**Your assignment**
This exercise calls for the line with "(** [execute_process_block] on", the line with "execute_process_block sha1 block", and all lines between them in the material below, output exactly and with no other lines.

**Task data**
▽
(** Write the block, note it and check the pieces. *)
Definition write_and_check (info : Info) (block : Block) : st (PieceCheckerState * S) IoError unit := fun '(cs, s) =>
  let metadata := bk_metadata block in
  let '(written, (_, s)) := accessor_write_piece info metadata (bk_data block, s) in
  (let* _ := st_of written in
   let* _ := (fun '(cs, s) => (Ok tt, (add_pending_block cs metadata, s))) in
   calculate_diff info) (cs, s).

(** The differences are sent whether or not writing or checking failed. *)
Definition execute_process_block (block : Block) : st DiskManagerContext (BlockError IoError) unit :=
  let hash := bm_info_hash (bk_metadata block) in
  let* found := update_torrent hash (fun metainfo_file =>
    let* block_result := st_catch (write_and_check (mi_info metainfo_file) block) in
    fun '(cs, s) =>
      let '(msgs, cs) := send_piece_diff (file_hash metainfo_file) false cs in
      (Ok (block_result, msgs), (cs, s))) in
  match found with
  | Some (block_result, msgs) =>
      let* _ := send msgs in
      st_of match block_result with inr _ => Ok tt | inl e => Err (BlockIo e) end
  | None => st_of (Err (BlockInfoHashNotFound hash))
  end.

(** ** Tasks as steps *)

(** A task that was spawned, one about to report the pieces of its torrent or to insert it,
    one about to send its answer. *)
Inductive Task : Type :=
| TStart (msg : IDiskMessage)
| TReport (file : Metainfo) (state : PieceCheckerState)
| TInsert (file : Metainfo) (state : PieceCheckerState)
| TSend (out_msg : ODiskMessage IoError).

(** The answer to a call that returned; a panic ends the task. *)
Definition answer {E A} (m : st DiskManagerContext E A) (ok : A -> Task) (err : E -> Task) : st DiskManagerContext Empty_set (option Task) :=
  let* r := st_catch m in
  st_ret (Some match r with inr a => ok a | inl e => err e end).

(** [execute_on_pool]: one step of a task. Adding a torrent takes the steps of
    [execute_add_torrent], between which other tasks run. *)
Definition task_step (t : Task) : st DiskManagerContext Empty_set (option Task) :=
  match t with
  | TStart (AddTorrent file) =>
      answer (check_torrent file) (TReport file) (fun err => TSend (TorrentFailed (file_hash file) err))
  | TReport file state =>
      answer (report_torrent file state) (TInsert file) (fun err => TSend (TorrentFailed (file_hash file) err))
  | TInsert file state =>
      answer (finish_add_torrent file state) (fun _ => TSend (TorrentAdded (file_hash file))) (fun err => TSend (TorrentFailed (file_hash file) err))
  | TStart (RemoveTorrent hash) =>
      answer (execute_remove_torrent hash) (fun _ => TSend (TorrentRemoved hash)) (fun err => TSend (TorrentFailed hash err))
  | TStart (SyncTorrent hash) =>
      answer (execute_sync_torrent hash) (fun _ => TSend (TorrentSynced hash)) (fun err => TSend (TorrentFailed hash err))
  | TStart (LoadBlock block) =>
      answer (execute_load_block block) (fun block => TSend (BlockLoaded block)) (fun '(block, err) => TSend (LoadBlockError block err))
  | TStart (ProcessBlock block) =>
      answer (execute_process_block block) (fun _ => TSend (BlockProcessed block)) (fun err => TSend (ProcessBlockError block err))
  | TSend out_msg => let* _ := send [out_msg] in st_ret None
  end.

(** ** The manager *)

Record DiskManagerBuilder : Type := mkBuilder { pending_size : Z; completed_size : Z }.
Definition DEFAULT_PENDING_SIZE : Z := 10.
Definition DEFAULT_COMPLETED_SIZE : Z := 10.
Definition DiskManagerBuilder_new : DiskManagerBuilder := mkBuilder DEFAULT_PENDING_SIZE DEFAULT_COMPLETED_SIZE.
Definition with_sink_buffer_capacity (size : Z) (b : DiskManagerBuilder) : DiskManagerBuilder := mkBuilder size (completed_size b).
Definition with_stream_buffer_capacity (size : Z) (b : DiskManagerBuilder) : DiskManagerBuilder := mkBuilder (pending_size b) size.

(** The sinks share the counter; [dm_refusing] of them have counted a message they refuse
    and not taken it back yet. *)
Record DiskManager : Type := mkDiskManager {
  dm_context : DiskManagerContext;
  dm_max_capacity : Z;
  dm_cur_capacity : Z;
  dm_refusing : nat;
  dm_tasks : list Task
}.

(** The channel is unbounded: the stream's capacity is not used. *)
Definition DiskManager_from_builder (b : DiskManagerBuilder) (fs : S) : DiskManager :=
  mkDiskManager (DiskManagerContext_new fs) (pending_size b) 0 0 [].

(** [fetch_add] and [fetch_sub] wrap around. *)
Definition set_capacity (d : Z) (D : DiskManager) : DiskManager :=
  mkDiskManager (dm_context D) (dm_max_capacity D) (as_u64 (dm_cur_capacity D + d)) (dm_refusing D) (dm_tasks D).

(** [start_send] up to the answer of [try_submit_work]; a message that fits is spawned. *)
Definition sink_send (item : IDiskMessage) (D : DiskManager) : DiskManager :=
  let cur_capacity := dm_cur_capacity D in
  let D := set_capacity 1 D in
  if cur_capacity <? dm_max_capacity D then
    mkDiskManager (dm_context D) (dm_max_capacity D) (dm_cur_capacity D) (dm_refusing D) (dm_tasks D ++ [TStart item])
  else mkDiskManager (dm_context D) (dm_max_capacity D) (dm_cur_capacity D) (dm_refusing D + 1) (dm_tasks D).

(** The rest of [try_submit_work] for a message that does not fit: [start_send] fails. *)
Definition sink_take_back (D : DiskManager) : option DiskManager :=
  match dm_refusing D with
  | O => None
  | Datatypes.S n => let D := set_capacity (-1) D in
    Some (mkDiskManager (dm_context D) (dm_max_capacity D) (dm_cur_capacity D) n (dm_tasks D))
  end.

(** [start_send] of a sink nobody else interferes with. *)
Definition start_send (item : IDiskMessage) (D : DiskManager) : bool * DiskManager :=
  if dm_cur_capacity D <? dm_max_capacity D then (true, sink_send item D)
  else (false, default (sink_send item D) (sink_take_back (sink_send item D))).

Definition completes (m : ODiskMessage IoError) : bool :=
  match m with
  | TorrentAdded _ | TorrentRemoved _ | TorrentSynced _ | BlockLoaded _ | BlockProcessed _ => true
  | _ => false
  end.

(** [poll_next]: waits while there is no message. *)
Definition poll_next (D : DiskManager) : option (ODiskMessage IoError * DiskManager) :=
  match dc_out (dm_context D) with
  | [] => None
  | m :: out =>
      let c := dm_context D in
      let D := mkDiskManager (mkContext (dc_torrents c) out (dc_fs c)) (dm_max_capacity D) (dm_cur_capacity D) (dm_refusing D) (dm_tasks D) in
      Some (m, if completes m then set_capacity (-1) D else D)
  end.

(** The [i]th task runs for a step: whether it panicked. *)
Definition run_task (i : nat) (D : DiskManager) : option (bool * DiskManager) :=
  match dm_tasks D !! i with
  | None => None
  | Some t =>
      let '(r, c) := task_step t (dm_context D) in
      let tasks := match r with Ok (Some t) => <[i := t]> (dm_tasks D) | _ => delete i (dm_tasks D) end in
      Some (match r with Ok _ => false | _ => true end,
            mkDiskManager c (dm_max_capacity D) (dm_cur_capacity D) (dm_refusing D) tasks)
  end.
End Access.
Arguments DiskManagerContext S IoError : clear implicits.
Arguments DiskManager S IoError : clear implicits.
Arguments Task IoError : clear implicits.
(* ===== verification/DiskManagerFacts.v ===== *)
(** * The disk manager: runs and the capacity of its sink *)

From stdpp Require Import gmap.
From S2P Require Import Prelude RustStd UtilSha Paths Metainfo MetainfoHasher DiskRegions DiskFs DiskPieces DiskManager.

Section Runs.
Context {S File IoError : Type} `{HF : FileSystem S File IoError}.
Context {HO : HashOrder nat (list BlockMetadata)} (sha1 : list Z -> list Z).
Implicit Types (D : DiskManager S IoError) (c : DiskManagerContext S IoError) (t : Task IoError).

(** What has happened in a run: the messages received from the stream and the number of
    tasks that panicked. *)
Record history : Type := mkHistory { hs_received : list (ODiskMessage IoError); hs_panicked : nat }.

(** The messages that may be sent in a state. *)
Context (sendable : IDiskMessage -> DiskManager S IoError -> Prop).

(** Any interleaving of sinks, tasks and the stream; fewer sinks refuse a message at the
    same time than the counter can hold. *)
Inductive dm_step : DiskManager S IoError -> history -> DiskManager S IoError -> history -> Prop :=
| step_send item D h : sendable item D -> Z.of_nat (dm_refusing D) + dm_max_capacity D + 1 < 2 ^ 64 -> dm_step D h (sink_send item D) h
| step_take_back D D' h : sink_take_back D = Some D' -> dm_step D h D' h
| step_task i D panicked D' h : run_task sha1 i D = Some (panicked, D') ->
    dm_step D h D' (mkHistory (hs_received h) (hs_panicked h + if panicked : bool then 1 else 0)%nat)
| step_poll D m D' h : poll_next D = Some (m, D') -> dm_step D h D' (mkHistory (hs_received h ++ [m]) (hs_panicked h)).

Inductive dm_run : DiskManager S IoError -> history -> DiskManager S IoError -> history -> Prop :=
| run_refl D h : dm_run D h D h
| run_step D h D1 h1 D2 h2 : dm_run D h D1 h1 -> dm_step D1 h1 D2 h2 -> dm_run D h D2 h2.

Definition no_history : history := mkHistory [] 0.

(** Error answers. *)
Definition fails (m : ODiskMessage IoError) : bool :=
  match m with TorrentFailed _ _ | LoadBlockError _ _ | ProcessBlockError _ _ => true | _ => false end.
Definition answers (m : ODiskMessage IoError) : bool := completes m || fails m.

Definition count (f : ODiskMessage IoError -> bool) (l : list (ODiskMessage IoError)) : nat := length (List.filter f l).

Lemma count_msgs_app f l k : count f (l ++ k) = (count f l + count f k)%nat.
Proof. unfold count. by rewrite List.filter_app, length_app. Qed.

(** ** What a step of a task sends *)

Definition piece_report (m : ODiskMessage IoError) : Prop := answers m = false.

(** A call that only reports pieces. *)
Definition reports {E A} (m : st (DiskManagerContext S IoError) E A) : Prop := forall c r c', m c = (r, c') ->
  exists l, dc_out c' = dc_out c ++ l /\ Forall piece_report l.

Lemma reports_same {E A} (m : st (DiskManagerContext S IoError) E A) : (forall c r c', m c = (r, c') -> dc_out c' = dc_out c) -> reports m.
Proof. intros H c r c' E'. exists []. rewrite app_nil_r. split; [by eapply H|constructor]. Qed.

Lemma reports_of {E A} (r : res E A) : reports (st_of r).
Proof. apply reports_same. by intros c r' c' [= _ <-]. Qed.

Lemma reports_seq {E A B} (m : st (DiskManagerContext S IoError) E A) (k : A -> st (DiskManagerContext S IoError) E B) :
  reports m -> (forall a, reports (k a)) -> reports (st_bind m k).
Proof.
  intros Hm Hk c r c'. unfold st_bind. destruct (m c) as [ra c1] eqn:E1. destruct (Hm _ _ _ E1) as (l & El & Hl).
  destruct ra as [a|e| |]; [|intros [= _ <-]; by exists l..]. intros E2. destruct (Hk a _ _ _ E2) as (l' & El' & Hl').
  exists (l ++ l'). rewrite El', El, app_assoc. split; [done|]. by apply Forall_app.
Qed.

Lemma reports_update {E A} hash (call : Metainfo -> st (PieceCheckerState * S) E A) : reports (update_torrent hash call).
Proof.
  apply reports_same. intros c r c'. unfold update_torrent. destruct (dc_torrents c !! hash) as [ms|]; [|by intros [= _ <-]].
  destruct (ms_poisoned ms); [by intros [= _ <-]|]. destruct (call _ _) as [r' [cs s]]. by intros [= _ <-].
Qed.

Lemma diff_reports hash ignore_bad cs : Forall piece_report (send_piece_diff (IoError := IoError) hash ignore_bad cs).1.
Proof.
  unfold send_piece_diff. cbn. induction (new_states cs) as [|st l IH]; [constructor|]. cbn. by destruct st, ignore_bad; cbn; try constructor.
Qed.

Lemma reports_send {E} msgs : Forall piece_report msgs -> reports (send (E := E) (S := S) msgs).
Proof. intros Hm c r c' [= _ <-]. by exists msgs. Qed.

Lemma reports_catch {E E' A} (m : st (DiskManagerContext S IoError) E A) : reports m -> reports (st_catch (E' := E') m).
Proof. intros Hm c r c'. unfold st_catch. destruct (m c) as [ra c1] eqn:E1. intros H. assert (c' = c1) as -> by (destruct ra; by simplify_eq). by apply (Hm _ _ _ E1). Qed.

Lemma reports_check file : reports (check_torrent sha1 file).
Proof. apply reports_same. intros c r c'. unfold check_torrent. destruct (init_state _ _ _) as [ri s]. by intros [= _ <-]. Qed.

Lemma reports_report file cs : reports (report_torrent (S := S) (IoError := IoError) file cs).
Proof.
  intros c r c'. unfold report_torrent. pose proof (diff_reports (file_hash file) true cs) as Hd. destruct (send_piece_diff _ true cs) as [msgs cs'].
  intros [= _ <-]. by exists msgs.
Qed.

(** [execute_process_block] on a torrent that is there. *)
Lemma process_found block c ms : let hash := bm_info_hash (bk_metadata block) in
  dc_torrents c !! hash = Some ms -> ms_poisoned ms = false ->
  execute_process_block sha1 block c =
    let '(r, (cs, s)) := write_and_check sha1 (mi_info (ms_file ms)) block (ms_state ms, dc_fs c) in
    let poison cs := mkContext (<[hash := mkMetainfoState (ms_file ms) cs true]> (dc_torrents c)) (dc_out c) s in
    let done_ cs msgs := mkContext (<[hash := mkMetainfoState (ms_file ms) cs false]> (dc_torrents c)) (dc_out c ++ msgs) s in
    let '(msgs, cs') := send_piece_diff (file_hash (ms_file ms)) false cs in
    match r with
    | Ok _ => (Ok tt, done_ cs' msgs)
    | Err e => (Err (BlockIo e), done_ cs' msgs)
    | Panic => (Panic, poison cs)
    | OutOfFuel => (OutOfFuel, poison cs)
    end.
Proof.
  intros hash Hl Hp. unfold execute_process_block. fold hash. unfold st_bind at 1. unfold update_torrent. rewrite Hl, Hp.
  unfold st_bind at 1. unfold st_catch. destruct (write_and_check _ _ _ _) as [r [cs s]]. destruct (send_piece_diff _ _ cs) as [msgs cs'] eqn:Ed.
  destruct r; cbn -[send_piece_diff]; rewrite ?Ed; done.
Qed.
△
**Answer to this task**
(** [execute_process_block] on a torrent that is there. *)
Lemma process_found block c ms : let hash := bm_info_hash (bk_metadata block) in
  dc_torrents c !! hash = Some ms -> ms_poisoned ms = false ->
  execute_process_block sha1 block c =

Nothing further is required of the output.